### Task to carry out:
Starting with the first line of the records, write out each line exactly until you have included the line containing "assert (forall v, v".

### Input records:
(** C38: The judge's field for a node: one line for each id one of whose instances was
    seen loading, the worst of those instances, in the order of the ids, and no
    instance that was not seen loading. Each line keeps its structured part; the
    titles are bounded one by one and together. *)
Theorem reachable_lines_exact sg k budget :
  exists shown titles,
    (reachable_cve_lines_budgeted sg k budget).1 =
      (zip_with (fun v t => cve_structure v +:+ title_of t) shown titles, behaviors_of sg k) /\ length titles = length shown /\
    StronglySorted (fun a b => str_leb (v_id a) (v_id b) = true /\ v_id a <> v_id b) shown /\
    (forall v, v ∈ shown -> v ∈ vulns_of sg k /\ v_reachability v = LoadedAtRuntime) /\
    (forall v, v ∈ vulns_of sg k -> v_reachability v = LoadedAtRuntime ->
       exists u, u ∈ shown /\ v_id u = v_id v /\ worse_vuln v u = false) /\
    (spent titles <= budget)%nat /\ (forall t, Some t ∈ titles -> (chars t <= TITLE_CAP)%nat /\ clean t = true).
Proof.
  rewrite reachable_cve_lines_eq. set (vs := List.filter is_loaded_at_runtime (vulns_of sg k)).
  assert (forall v, v ∈ vs <-> v ∈ vulns_of sg k /\ v_reachability v = LoadedAtRuntime) as Hvs.
  { intros v. unfold vs, is_loaded_at_runtime. rewrite elem_of_filter_b, bool_decide_eq_true. tauto. }
  destruct (dedup_worst_spec vs) as (H1 & H2 & H3).
  pose proof (map_budget_titles cve_structure v_title (dedup_worst_per_id vs) budget) as Hm.
  change (fun x => with_title (cve_structure x) (v_title x)) with cve_evidence_budgeted in Hm.
  destruct (map_budget cve_evidence_budgeted _ _) as [lines budget']. destruct Hm as (titles & -> & Hlen & Hs & Ht).
  exists (dedup_worst_per_id vs), titles. split; [done|]. split; [done|]. split; [done|]. split; [by intros v Hv%H2%Hvs|].
  split; [intros v Hv Hl; apply H3, Hvs; done|]. split; [lia|done].
Qed.

End OnGraph.

(** ** What the comments leave out *)

Definition long_write (c : string) : Behavior := FileWrite ("/data/" +:+ foldr (fun _ s => c +:+ s) "" (seq 0 120)).

(** The budget is spent in the order of observation, before the lines are sorted:
    once it runs out, the same behaviours in another order are other lines. *)
Theorem behavior_order_leaks : exists behaviors behaviors' : list Behavior,
  behaviors ≡ₚ behaviors' /\ render_behavior_lines behaviors [] <> render_behavior_lines behaviors' [].
Proof.
  exists ((long_write <$> ["a"; "b"; "c"; "d"; "e"; "f"; "g"; "h"; "i"; "j"]) ++ [FileWrite "/data/x"]),
    (FileWrite "/data/x" :: (long_write <$> ["a"; "b"; "c"; "d"; "e"; "f"; "g"; "h"; "i"; "j"])).
  split; [by rewrite Permutation_app_comm|]. apply (bool_decide_eq_false_1 _). by vm_compute.
Qed.

(** A score that is not a number is above every other. *)
Theorem nan_outranks a b : v_severity a = v_severity b -> v_score a = Some (2047 * 2 ^ 52 + 2 ^ 51)%Z ->
  (exists s, v_score b = Some s /\ (0 <= s <= 2047 * 2 ^ 52)%Z) -> worse_vuln a b = true.
Proof.
  intros Hs Ha (s & Hb & Hr). apply worse_vuln_lex. unfold badness. rewrite Hs, Ha, Hb. right. split; [done|]. left.
  change (total_key (default NEG_INFINITY (Some (2047 * 2 ^ 52 + 2 ^ 51)%Z))) with 9221120237041090560%Z. simpl.
  unfold total_key. assert ((s <? 2 ^ 63) = true)%Z as -> by lia.
  assert (Z.shiftr s 63 = 0)%Z as ->; [|rewrite Z.lxor_0_r; lia].
  rewrite Z.shiftr_div_pow2 by done. apply Z.div_small. lia.
Qed.

Definition demo_vuln (id : string) (r : Reachability) (score : option Z) (fixed : option string) : Vulnerability :=
  mkVuln id Critical false None [] r None (Some "1.0") fixed (Some "A<title>") None score.

(** The instance that loads is kept although another has the better score. *)
Example dedup_demo :
  let vs := [demo_vuln "CVE-2024-1" NotObserved (Some 4621706527598287258%Z) None; demo_vuln "CVE-2021-44228" LoadedAtRuntime None (Some "2.0");
             demo_vuln "CVE-2024-1" LoadedAtRuntime None None] in
  (map_budget cve_evidence_budgeted (dedup_worst_per_id (List.filter is_loaded_at_runtime vs)) 8).1 =
    ["CVE-2021-44228 [severity: critical] [reachability: loaded-at-runtime] [fix available: 1.0 to 2.0] — A title ";
     "CVE-2024-1 [severity: critical] [reachability: loaded-at-runtime] [no fix available]"] /\
  v_reachability <$> dedup_worst_per_id vs = [LoadedAtRuntime; NotObserved].
Proof. by vm_compute. Qed.

Lemma plain_id_demo : plain_id "CVE-2021-44228".
Proof. by split. Qed.
Definition redacted_coverage_payload (n : CoverageNotice) : Json :=
  let plural := if cn_expected n =? 1 then "" else "s" in
  let '(event, message) :=
    match cn_event n with
    | Degraded => ("runtime_coverage_degraded",
        "protector runtime coverage degraded — " +:+ pretty (cn_blind n) +:+ " of " +:+ pretty (cn_expected n) +:+ " sensor node" +:+ plural +:+
        " blind (protector's own sensors went dark; paths on these nodes are no longer watched)")
    | CoverageRestored => ("runtime_coverage_restored",
        "protector runtime coverage restored — " +:+ pretty (cn_expected n - cn_blind n) +:+ " of " +:+ pretty (cn_expected n) +:+
        " sensor node" +:+ plural +:+ " reporting again")
    end in
  JObj (
    [("event", JStr event); ("feed", JStr "Runtime"); ("blind", JNum (Z.of_nat (cn_blind n))); ("expected", JNum (Z.of_nat (cn_expected n)));
     ("message", JStr message)] ++
    match cn_event n, cn_last_observation n with Degraded, Some last => [("last_observation", JStr last)] | _, _ => [] end).

(** ** Names in text *)

Definition close_bracket : Ascii.ascii := Ascii.ascii_of_nat 93.

(** A name of Kubernetes, say: not empty, without brackets, and not a part of the
    word put in its place. *)
Record plain_name (n : string) : Prop := {
  pn_nonempty : n <> "";
  pn_open : no_char open_bracket n = true;
  pn_close : no_char close_bracket n = true;
  pn_word : str_contains n "redacted" = false
}.

Lemma str_contains_cons n c s : str_contains n (String c s) = starts_with n (String c s) || str_contains n s.
Proof. done. Qed.

Lemma starts_with_empty n : n <> "" -> starts_with n "" = false.
Proof. by destruct n. Qed.

Lemma starts_before c n a x : no_char c n = true -> starts_with n (a +:+ String c x) = true -> starts_with n a = true.
Proof.
  revert n. induction a as [|y a IH]; intros n Hn H.
  - destruct n as [|z n]; [done|]. simpl in Hn. apply andb_true_iff in Hn as [Hz _]. unfold starts_with in H. simpl in H.
    by destruct (Ascii.eqb z c).
  - destruct n as [|z n]; [done|]. change (String y a +:+ String c x) with (String y (a +:+ String c x)) in H.
    destruct (Ascii.eqb_spec z y) as [->|Hne].
    + rewrite starts_with_cons in *. simpl in Hn. apply andb_true_iff in Hn as [_ Hn]. by apply IH.
    + unfold starts_with in H. simpl in H. apply Ascii.eqb_neq in Hne. by rewrite Hne in H.
Qed.

Lemma contains_before c n a x : n <> "" -> no_char c n = true ->
  str_contains n (a +:+ String c x) = true -> str_contains n a = true \/ str_contains n x = true.
Proof.
  intros Hne Hn. induction a as [|y a IH].
  - change ("" +:+ String c x) with (String c x). rewrite str_contains_cons. intros [H|H]%orb_true_iff; [|by right].
    apply (starts_before c n "" x Hn) in H. by rewrite starts_with_empty in H.
  - change (String y a +:+ String c x) with (String y (a +:+ String c x)). rewrite !str_contains_cons. intros [H|H]%orb_true_iff.
    + left. change (String y (a +:+ String c x)) with (String y a +:+ String c x) in H. by rewrite (starts_before _ _ _ _ Hn H).
    + destruct (IH H) as [->|]; [left; by rewrite orb_true_r|by right].
Qed.

Lemma redacted_contains n x : plain_name n -> str_contains n (REDACTED +:+ x) = true -> str_contains n x = true.
Proof.
  intros [Hne Ho Hc Hw] H. change (REDACTED +:+ x) with ("" +:+ String open_bracket ("redacted" +:+ String close_bracket x)) in H.
  apply contains_before in H as [H|H]; [by destruct n| |done..]. apply contains_before in H as [H|H]; [congruence|done..].
Qed.

Lemma cons_contains fuel m n c s : plain_name n ->
  str_contains n (String c (replace_matches fuel m REDACTED s)) = true ->
  starts_with n (String c s) = true \/ str_contains n (replace_matches fuel m REDACTED s) = true.
Proof.
  intros [Hne Ho _ _]. rewrite str_contains_cons. intros [H|H]%orb_true_iff; [left|by right].
  destruct n as [|a n]; [done|]. destruct (Ascii.eqb a c) eqn:Hac.
  - apply Ascii.eqb_eq in Hac as ->. rewrite starts_with_cons in *. simpl in Ho. apply andb_true_iff in Ho as [_ Ho].
    by apply replace_prefix in H.
  - unfold starts_with in H. simpl in H. by rewrite Hac in H.
Qed.

Lemma str_contains_app_r n p s : str_contains n s = true -> str_contains n (p +:+ s) = true.
Proof. intros H. induction p as [|a p IH]; [done|]. change (String a p +:+ s) with (String a (p +:+ s)). by rewrite str_contains_cons, IH, orb_true_r. Qed.

(** Replacing never makes a name appear. *)
Lemma replace_contains fuel m n s : plain_name n -> (forall s rest, m s = Some rest -> exists p, s = p +:+ rest) ->
  str_contains n (replace_matches fuel m REDACTED s) = true -> str_contains n s = true.
Proof.
  intros Hn Hm. revert s. induction fuel as [|fuel IH]; intros s H; [done|]. cbn [replace_matches] in H.
  destruct (m s) as [rest|] eqn:Hs.
  - apply redacted_contains in H; [|done]. apply IH in H. destruct (Hm _ _ Hs) as [p ->]. by apply str_contains_app_r.
  - destruct s as [|c s]; [done|]. apply cons_contains in H as [H|H]; [|by rewrite str_contains_cons, (IH _ H), orb_true_r|done].
    by rewrite str_contains_cons, H.
Qed.

Lemma replace_gone fuel n s : plain_name n -> String.length s < fuel ->
  str_contains n (replace_matches fuel (strip_prefix n) REDACTED s) = false.
Proof.
  intros Hn. revert s. induction fuel as [|fuel IH]; intros s Hlen; [lia|]. apply not_true_iff_false. intros H. cbn [replace_matches] in H.
  destruct (strip_prefix n s) as [rest|] eqn:Hs.
  - apply redacted_contains in H; [|done]. rewrite IH in H; [done|]. apply strip_prefix_app in Hs as ->. rewrite str_length_app in Hlen.
    destruct n; [by destruct Hn|]. simpl in Hlen. lia.
  - destruct s as [|c s]; [destruct n; [by destruct Hn|done]|]. apply cons_contains in H as [H|H]; [|rewrite IH in H; [done|simpl in Hlen; lia]|done].
    unfold starts_with in H. by rewrite Hs in H.
Qed.

Lemma strip_prefix_suffix from s rest : strip_prefix from s = Some rest -> exists p, s = p +:+ rest.
Proof. intros ->%strip_prefix_app. eauto. Qed.

(** ** Scrubbed names *)

Lemma ordered_names_elem names n : n ∈ ordered_names names <-> n <> "" /\ n ∈ trim <$> names.
Proof.
  unfold ordered_names. set (f := List.filter _ _).
  assert (n ∈ f <-> n <> "" /\ n ∈ trim <$> names) as <-.
  { unfold f. by rewrite elem_of_filter_b, negb_true_iff, bool_decide_eq_false. }
  split.
  - intros H%elem_of_dedup_by. by apply elem_of_sort_by in H.
  - intros H. apply (elem_of_sort_by longer_first) in H.
    destruct (dedup_by_repr (fun a b : string => bool_decide (a = b)) ltac:(intros; by apply bool_decide_eq_true_2) n _ H) as (y & Hy & ->%bool_decide_eq_true_1). done.
Qed.

Lemma scrub_spec names text n : plain_name n -> Forall plain_name (ordered_names names) ->
  str_contains n (scrub_decision_names text names) = true -> str_contains n text = true /\ n ∉ ordered_names names.
Proof.
  intros Hn Hall. unfold scrub_decision_names. generalize dependent (ordered_names names). intros l.
  induction l as [|m l IH] using rev_ind; intros Hall; simpl; [intros H; split; [done|apply not_elem_of_nil]|].
  rewrite foldl_app. cbn [foldl]. apply Forall_app in Hall as [Hl Hm]. apply Forall_singleton in Hm. set (out := foldl _ text l) in *.
  destruct (str_contains m out) eqn:Hc; intros H.
  - unfold str_replace in H. pose proof H as H'. apply replace_contains in H; [|done|apply strip_prefix_suffix].
    destruct (IH Hl H) as [Ht Hni]. split; [done|]. intros [?| ->%list_elem_of_singleton]%elem_of_app; [done|].
    rewrite replace_gone in H'; [done|done|lia].
  - destruct (IH Hl H) as [Ht Hni]. split; [done|]. intros [?| ->%list_elem_of_singleton]%elem_of_app; [done|congruence].
Qed.

Section Cve.
Variable strip_digit : string -> option string.
Hypothesis strip_digit_suffix : forall s rest, strip_digit s = Some rest -> exists d, s = d +:+ rest.

Lemma strip_digits_suffix n s rest : strip_digits strip_digit n s = Some rest -> exists d, s = d +:+ rest.
Proof.
  revert s. induction n as [|n IH]; intros s H; simpl in H; [injection H as ->; by exists ""|].
  apply bind_Some in H as (r & Hr & H). destruct (strip_digit_suffix _ _ Hr) as [d ->], (IH _ H) as [d' ->]. exists (d +:+ d'). by rewrite app_str_assoc.
Qed.

Lemma skip_digits_suffix fuel s : exists d, s = d +:+ skip_digits strip_digit fuel s.
Proof.
  revert s. induction fuel as [|fuel IH]; intros s; simpl; [by exists ""|]. destruct (strip_digit s) as [r|] eqn:Hr; [|by exists ""].
  destruct (strip_digit_suffix _ _ Hr) as [d ->], (IH r) as [d' Hd]. exists (d +:+ d'). by rewrite app_str_assoc, <- Hd.
Qed.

### Task output:
(** C38: The judge's field for a node: one line for each id one of whose instances was
    seen loading, the worst of those instances, in the order of the ids, and no
    instance that was not seen loading. Each line keeps its structured part; the
    titles are bounded one by one and together. *)
Theorem reachable_lines_exact sg k budget :
  exists shown titles,
    (reachable_cve_lines_budgeted sg k budget).1 =
      (zip_with (fun v t => cve_structure v +:+ title_of t) shown titles, behaviors_of sg k) /\ length titles = length shown /\
    StronglySorted (fun a b => str_leb (v_id a) (v_id b) = true /\ v_id a <> v_id b) shown /\
    (forall v, v ∈ shown -> v ∈ vulns_of sg k /\ v_reachability v = LoadedAtRuntime) /\
    (forall v, v ∈ vulns_of sg k -> v_reachability v = LoadedAtRuntime ->
       exists u, u ∈ shown /\ v_id u = v_id v /\ worse_vuln v u = false) /\
    (spent titles <= budget)%nat /\ (forall t, Some t ∈ titles -> (chars t <= TITLE_CAP)%nat /\ clean t = true).
Proof.
  rewrite reachable_cve_lines_eq. set (vs := List.filter is_loaded_at_runtime (vulns_of sg k)).
  assert (forall v, v ∈ vs <-> v ∈ vulns_of sg k /\ v_reachability v = LoadedAtRuntime) as Hvs.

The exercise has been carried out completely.